One trip in SpaceShipTwo along with its launch vehicle, WhiteKnightTwo, has a carbon footprint equal to that of one business-class passenger flying round-trip between New York and London, says Virgin Galactic president Will Whitehorn. By 2011, the company expects to be launching two flights a day.
Although no firm figures for carbon dioxide emissions are available for SpaceShipTwo, a single NASA space shuttle launch produces 28 tons of carbon dioxide. With two space shuttle launches per year, on average, that amounts to roughly 5 tons of carbon dioxide per month (by comparison, your average car generates about half a ton per month).
Where the numbers really pile up is in the operation of KennedySpaceCenter, which includes pumping 300,000 gallons of water to protect the shuttle from launch vibrations, moving the rockets, and keeping hundreds of tons of liquid oxygen and hydrogen cool.
That makes for a monthly carbon footprint over 900 times that given off by the shuttle’s solid rocket boosters in one launch. Furthermore, 23 tons of harmful particulate matter settles around the launch area each liftoff, and nearly 13 tons of hydrochloric acid kill fish and plants within half a mile of the site.
In all, the environmental cost per launch is the same as that of New York City over a weekend, Whitehorn says.

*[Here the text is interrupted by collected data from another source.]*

(** The state of the copy of a file behind [k] blocks. *)
Record copied (data : list Z) (b : Z) (q : nat) (s1 : mkst) (k : nat) (x : list Z * list Z) (s : mkst) : Prop := {
  co_inv : mk_inv s;
  co_buf : is_block x.1;
  co_rest : x.2 = drop (1024 * k) data;
  co_cnt : bfreeno s = bfreeno s1 ∧ free_inum s = free_inum s1;
  co_di g : di s g = di s1 g;
  co_img y : (∀ k', (k' < k)%nat → y ≠ blk_at b k') → img_at s y = img_at s1 y;
  co_data p : (p < length data)%nat → (p / 1024 < k)%nat → img_at s (blk_at b (p / 1024)) !! (p mod 1024)%nat = data !! p;
}.
Lemma copy_block_step data b q s1 k x s : bytes_ok data → 0 ≤ b → b + Z.of_nat (file_blocks q) ≤ MAX_DATA_BLOCKNO → (k < q)%nat →
  copied data b q s1 k x s → ∃ x' s', copy_block k (blk_at b k) x s = Ok x' s' ∧ copied data b q s1 (S k) x' s'.
Proof.
  intros Hd Hb Hmax Hk [C1 C2 C3 C4 C5 C6 C7]. pose proof (blk_at_range b q k Hk) as Hr. unfold copy_block.
  set (buf := blit 0 (take BSIZE x.2) x.1). assert (Hlen : (length (take BSIZE x.2) ≤ 1024)%nat) by (rewrite length_take; unfold BSIZE; lia).
  destruct C2 as [Hl Hby]. assert (Hfit : (0 + length (take BSIZE x.2) ≤ length x.1)%nat) by (rewrite Hl; unfold BSIZE in *; lia).
  assert (Hbuf : is_block buf).
  { split; [unfold buf; by rewrite length_blit|]. apply bytes_ok_blit; [|done]. rewrite C3. auto with bytes. }
  eexists _, _. split; [run (write_block_ok (blk_at b k) buf s ltac:(lia)); reflexivity|]. split.
  - by apply mk_inv_img.
  - done.
  - cbn. rewrite C3, drop_drop. f_equal. unfold BSIZE. lia.
  - done.
  - done.
  - intros y Hy. rewrite img_set, decide_False by (apply Hy; lia). apply C6. intros k' Hk'. apply Hy. lia.
  - intros p Hp Hpk. rewrite img_set. destruct (decide (p / 1024 = k)%nat) as [E|E].
    + rewrite E, decide_True by done. pose proof (Nat.div_mod_eq p 1024) as Hdm. pose proof (Nat.mod_upper_bound p 1024 ltac:(lia)) as Hm.
      unfold buf. rewrite lookup_blit by done. rewrite length_take, C3, length_drop. unfold BSIZE.
      rewrite decide_True by lia. rewrite Nat.sub_0_r, lookup_take_lt by lia. rewrite lookup_drop. f_equal. lia.
    + rewrite decide_False by (intros E'%blk_at_inj; done). apply C7; [done|lia].
Qed.

(** A regular file is copied. *)
Lemma reg_copy data s : let q := data_blocks (length data) in let g := free_inum s in let b := bfreeno s in
  mk_inv s → bytes_ok data → (q ≤ MAXQ)%nat → g < MAX_FILE_NUMBER → b + Z.of_nat (file_blocks q) ≤ MAX_DATA_BLOCKNO →
  ∃ s', (let! inum := reg_meta_copy data in reg_data_copy data inum ;; ret inum) s = Ok g s' ∧ mk_inv s' ∧
    free_inum s' = g + 1 ∧ bfreeno s' = b + Z.of_nat (file_blocks q) ∧ file_built (di s') (img_at s') data g b ∧
    mk_frame (λ x, b ≤ x < b + Z.of_nat (file_blocks q)) (λ x, x = g) s s'.
Proof.
  intros q g b I Hd Hq Hg Hmax. pose proof (mi_inum _ I) as Hin. fold g in Hin.
  assert (Hlen : Z.of_nat (length data) < 2 ^ 32).
  { pose proof (data_blocks_size (length data) q) as Hz. fold q in Hz. unfold MAXQ in Hq. lia. }
  destruct (dinode_alloc_ok s I Hg) as (m & E0 & I0). cbn zeta in *. fold g in E0, I0. set (s0 := set_inum _ _) in *.
  assert (Hg0 : 0 ≤ g < free_inum s0) by (cbn; lia). assert (D0 : di s0 g = di0) by (apply (mi_new _ I); unfold g; lia).
  destruct (di_mod_step g (set_fsize (u32 (Z.of_nat (length data)))) s0 I0 Hg0) as (s1 & E1 & I1 & B1 & F1 & D1 & _ & Fr1).
  { apply wf_fsize; [apply I0|apply u32_bound]. }
  destruct (di_mod_step g (set_nlink 1) s1 I1) as (s2 & E2 & I2 & B2 & F2 & D2 & _ & Fr2); [by rewrite F1| |].
  { by apply wf_nlink; [apply I1|]. }
  destruct (di_mod_step g (set_type REGULAR) s2 I2) as (s3 & E3 & I3 & B3 & F3 & D3 & _ & Fr3); [by rewrite F2, F1| |].
  { by apply wf_type; [apply I2|]. }
  rewrite D2, D1, D0, u32_id in D3 by lia. assert (Eb : bfreeno s3 = b) by (by rewrite B3, B2, B1).
  assert (Ef : free_inum s3 = g + 1) by (by rewrite F3, F2, F1).
  destruct (alloc_data_spec g (length data) s3 I3) as (s4 & E4 & I4 & B4 & F4 & D4 & X4 & Fr4); [lia|done|by rewrite Eb|by rewrite D3|].
  rewrite Eb in *. fold q in B4, D4, X4, Fr4.
  assert (Hb0 : 0 < b) by (mknum; pose proof (mi_bfree _ I); unfold b; lia).
  destruct (each_block_spec copy_block g b q (copied data b q s4) ltac:(lia) Hq Hb0 Hmax) with (x := (zero_block, data)) (s := s4)
    as (x5 & s5 & E5 & [C1 C2 C3 C4 C5 C6 C7]).
  { intros k x s' [_ _ _ _ H5 H6 _]. rewrite H5, D4. split; [done|]. eapply indexed_ext; [exact X4|]. intros i Hi. apply H6. intros k' _ E. by apply (blk_idx_ne b k' i). }
  { intros k x s' Hk HC. by apply copy_block_step; [|lia|..]. }
  { split; try done. exact zero_block_ok. intros p _ Hp. lia. }
  destruct C4 as [C4 C4']. exists s5. split.
  { rewrite (bind_ok (reg_meta_copy data) _ s g s4).
    2: { unfold reg_meta_copy. run E0. run E1. run E2. run E3. rewrite (bind_ok _ _ _ _ _ E4). cbn [negb]. unfold ret. f_equal.
         apply inum_round_trip. lia. }
    unfold reg_data_copy. rewrite (bind_ok (let! _ := _ in ret tt) _ s4 tt s5); [done|]. by rewrite (bind_ok _ _ _ _ _ E5). }
  split; [done|]. split; [by rewrite C4', F4|]. split; [by rewrite C4, B4|]. split.
  - split; [by rewrite C5, D4, D3|]. split.
    + eapply indexed_ext; [exact X4|]. intros i Hi. apply C6. intros k' _ E. by apply (blk_idx_ne b k' i).
    + intros p Hp. apply C7; [done|]. by apply data_blocks_bound.
  - assert (Fr : mk_frame (λ x, b ≤ x < b + Z.of_nat (file_blocks q)) (λ x, x = g) s s4).
    { eapply mk_frame_trans; [|exact Fr4]. eapply (mk_frame_weaken (λ _, False) (λ x, x = g)); [|done|done].
      eapply mk_frame_trans; [|exact Fr3]. eapply mk_frame_trans; [|exact Fr2]. exact Fr1. }
    eapply mk_frame_trans; [exact Fr|]. split; [|done]. intros x Hx. apply C6. intros k' Hk' ->. apply Hx. by apply blk_at_range.
Qed.

(** ** Directory blocks *)

Definition pad_name (n : list Z) : list Z := blit 0 n (replicate DLENGTH 0).
(** The entries of a block are [l], in order; the others have no name. *)
Record slots_hold (d : list Z) (l : list (list Z * Z)) : Prop := {
  sh_block : is_block d;
  sh_entry j n c : l !! j = Some (n, c) → dt_inum (S j) d = c ∧ dt_name (S j) d = pad_name n;
  sh_free j : (length l ≤ j < 31)%nat → dt_name (S j) d = replicate DLENGTH 0;
}.
Definition dir_holds (d : list Z) (l : list (list Z * Z)) : Prop := slots_hold d l ∧ dt_cnt d = Z.of_nat (length l).

Definition name_ok (n : list Z) : Prop := (length n ≤ DLENGTH)%nat ∧ n ≠ [] ∧ Forall (λ c, 0 < c < 256) n.
Lemma name_bytes n : name_ok n → bytes_ok n.
Proof. intros (_ & _ & H). eapply Forall_impl; [exact H|]. cbn. lia. Qed.
Lemma pad_name_length n : name_ok n → length (pad_name n) = DLENGTH.
Proof. intros (H & _). unfold pad_name. rewrite length_blit; rewrite length_replicate; [done|lia]. Qed.
Lemma pad_name_bytes n : name_ok n → bytes_ok (pad_name n).
Proof. intros H. apply bytes_ok_blit; [by apply name_bytes|auto with bytes]. Qed.
Lemma entry_length c n : name_ok n → length (dentry_bytes c n) = SZDENTRY.
Proof. intros H. unfold dentry_bytes. rewrite length_app, length_le_split. fold (pad_name n). by rewrite pad_name_length. Qed.

Lemma slot_parts_ext j d d' : (∀ i, (32 * j ≤ i < 32 * j + 32)%nat → d !! i = d' !! i) → dt_inum j d = dt_inum j d' ∧ dt_name j d = dt_name j d'.
Proof.
  intros H. split.
  - unfold dt_inum. apply get_at_ext. intros i Hi. apply H. unfold SZDENTRY in Hi. lia.
  - unfold dt_name. apply list_eq. intros i. destruct (decide (i < DLENGTH)%nat) as [Hi|Hi].
    + rewrite !lookup_take_lt, !lookup_drop by done. apply H. unfold SZDENTRY, DLENGTH in *. lia.
    + rewrite !lookup_take_ge by lia. done.
Qed.
Lemma put_entry_same j c n d : name_ok n → 0 ≤ c < 2 ^ 32 → (32 * j + 32 ≤ length d)%nat →
  dt_inum j (put_entry j c n d) = c ∧ dt_name j (put_entry j c n d) = pad_name n.
Proof.
  intros Hn Hc Hj. pose proof (entry_length c n Hn) as Hl. unfold SZDENTRY in Hl. unfold put_entry, dt_inum, dt_name, get_at, blit, SZDENTRY.
  set (A := take (32 * j) d). assert (HA : length A = (32 * j)%nat) by (unfold A; rewrite length_take; lia).
  rewrite drop_app_length' by done. unfold dentry_bytes. fold (pad_name n). pose proof (pad_name_length n Hn) as Hp. split.
  - rewrite <- app_assoc, take_app_length' by (by rewrite length_le_split). rewrite le_combine_split. apply Z.mod_small. exact Hc.
  - rewrite <- drop_drop, drop_app_length' by done. rewrite <- app_assoc, drop_app_length' by (by rewrite length_le_split).
    by rewrite take_app_length'.
Qed.
Lemma put_entry_block j c n d : name_ok n → is_block d → (1 ≤ j ≤ 31)%nat → is_block (put_entry j c n d).
Proof.
  intros Hn [Hl Hb] Hj. pose proof (entry_length c n Hn). unfold put_entry. split.
  - rewrite length_blit; [done|]. rewrite Hl. unfold BSIZE, SZDENTRY in *. lia.
  - apply bytes_ok_blit; [|done]. unfold dentry_bytes. apply bytes_ok_app. split; [apply bytes_ok_le_split|by apply pad_name_bytes].
Qed.
Lemma put_entry_other j j' c n d : name_ok n → j' ≠ j → (32 * j + 32 ≤ length d)%nat →
  dt_inum j' (put_entry j c n d) = dt_inum j' d ∧ dt_name j' (put_entry j c n d) = dt_name j' d.
Proof.
  intros Hn Hne Hj. pose proof (entry_length c n Hn) as He. unfold SZDENTRY in He. apply slot_parts_ext. intros i Hi. unfold put_entry, SZDENTRY.
  rewrite lookup_blit by lia. rewrite decide_False by lia. done.
Qed.
Lemma slots_put d l n c : slots_hold d l → (length l < 31)%nat → name_ok n → 0 ≤ c < 2 ^ 32 →
  slots_hold (put_entry (S (length l)) c n d) (l ++ [(n, c)]).
Proof.
  intros [H1 H2 H3] Hl Hn Hc. assert (Hr : (32 * S (length l) + 32 ≤ length d)%nat) by (rewrite (proj1 H1); unfold BSIZE; lia). split.
  - apply put_entry_block; [done|done|lia].
  - intros j n' c' [Hj|[Hj E]]%lookup_app_Some.
    + pose proof (lookup_lt_Some _ _ _ Hj). destruct (put_entry_other (S (length l)) (S j) c n d Hn ltac:(lia) Hr) as [-> ->]. by apply H2.
    + apply list_lookup_singleton_Some in E as [Ej [= <- <-]]. assert (j = length l) as -> by lia. by apply put_entry_same.
  - intros j. rewrite length_app. cbn [length]. intros Hj. destruct (put_entry_other (S (length l)) (S j) c n d Hn ltac:(lia) Hr) as [_ ->]. apply H3. lia.
Qed.
Lemma slots_count d l v : slots_hold d l → (length l ≤ 31)%nat → 0 ≤ v < 2 ^ 64 → slots_hold (put_at 8 0 v d) l ∧ dt_cnt (put_at 8 0 v d) = v.
Proof.
  intros [[Hl Hb] H2 H3] Hll Hv. assert (Hr : (0 + 8 ≤ length d)%nat) by (rewrite Hl; unfold BSIZE; lia).
  assert (Hs : ∀ j, dt_inum (S j) (put_at 8 0 v d) = dt_inum (S j) d ∧ dt_name (S j) (put_at 8 0 v d) = dt_name (S j) d).
  { intros j. apply slot_parts_ext. intros i Hi. rewrite lookup_put_at by done. by rewrite decide_False by lia. }
  split; [split|].
  - split; [by rewrite length_put_at|auto with bytes].
  - intros j n c Hj. destruct (Hs j) as [-> ->]. by apply H2.
  - intros j Hj. destruct (Hs j) as [_ ->]. by apply H3.
  - unfold dt_cnt. rewrite get_put_same by done. apply Z.mod_small. done.
Qed.
(** [count_entry] behind [put_entry]. *)
Lemma dir_put d l n c : dir_holds d l → (length l < 31)%nat → name_ok n → 0 ≤ c < 2 ^ 32 →
  dir_holds (count_entry (put_entry (S (length l)) c n d)) (l ++ [(n, c)]).
Proof.
  intros [H Hcnt] Hl Hn Hc. pose proof (slots_put d l n c H Hl Hn Hc) as H'. unfold count_entry.
  assert (E : get_at 8 0 (put_entry (S (length l)) c n d) = Z.of_nat (length l)).
  { rewrite <- Hcnt. unfold dt_cnt. apply get_at_ext. intros i Hi. pose proof (entry_length c n Hn) as He. unfold put_entry, SZDENTRY in *.
    rewrite lookup_blit by (rewrite (proj1 (sh_block _ _ H)); unfold BSIZE; lia). by rewrite decide_False by lia. }
  rewrite E, u64_id by lia. destruct (slots_count _ _ (Z.of_nat (length l) + 1) H') as [H1 H2]; [rewrite length_app; cbn; lia|lia|].
  split; [done|]. rewrite H2, length_app. cbn. lia.
Qed.
Lemma zero_holds : dir_holds zero_block [].
Proof.
  split; [split|reflexivity]; [exact zero_block_ok|by intros j n c [=]|]. intros j Hj. unfold dt_name, zero_block.
  rewrite drop_replicate, take_replicate. f_equal. unfold SZDENTRY, DLENGTH, BSIZE. cbn in Hj. lia.
Qed.
Lemma dot_ok : name_ok [DOT].
Proof. split; [unfold DLENGTH; cbn; lia|]. split; [done|]. by repeat constructor. Qed.
Lemma dots_ok : name_ok [DOT; DOT].
Proof. split; [unfold DLENGTH; cbn; lia|]. split; [done|]. by repeat constructor. Qed.
(** The entries every directory starts with. *)
Lemma dots_holds g p : 0 ≤ g < 2 ^ 32 → 0 ≤ p < 2 ^ 32 →
  dir_holds (put_at 8 0 2 (put_entry 2 p [DOT; DOT] (put_entry 1 g [DOT] zero_block))) [([DOT], g); ([DOT; DOT], p)].
Proof.
  intros Hg Hp. destruct zero_holds as [H _].
  pose proof (slots_put zero_block [] [DOT] g H ltac:(cbn; lia) dot_ok Hg) as H1.
  pose proof (slots_put _ _ [DOT; DOT] p H1 ltac:(cbn; lia) dots_ok Hp) as H2. cbn [length app] in *.
  destruct (slots_count _ _ 2 H2) as [H3 H4]; [cbn; lia|lia|]. by split.
Qed.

Still, the expected impact of spaceflight pales in comparison with the carbon footprint of a commercial airport. Los Angeles International Airport has carbon dioxide emissions of nearly 19,000 tons a month, taking into accounts the use of electricity and natural gas. Meanwhile, the roughly 33,000 airplanes that fly in and out of the airport each month emit about 800,000 tons of carbon dioxide.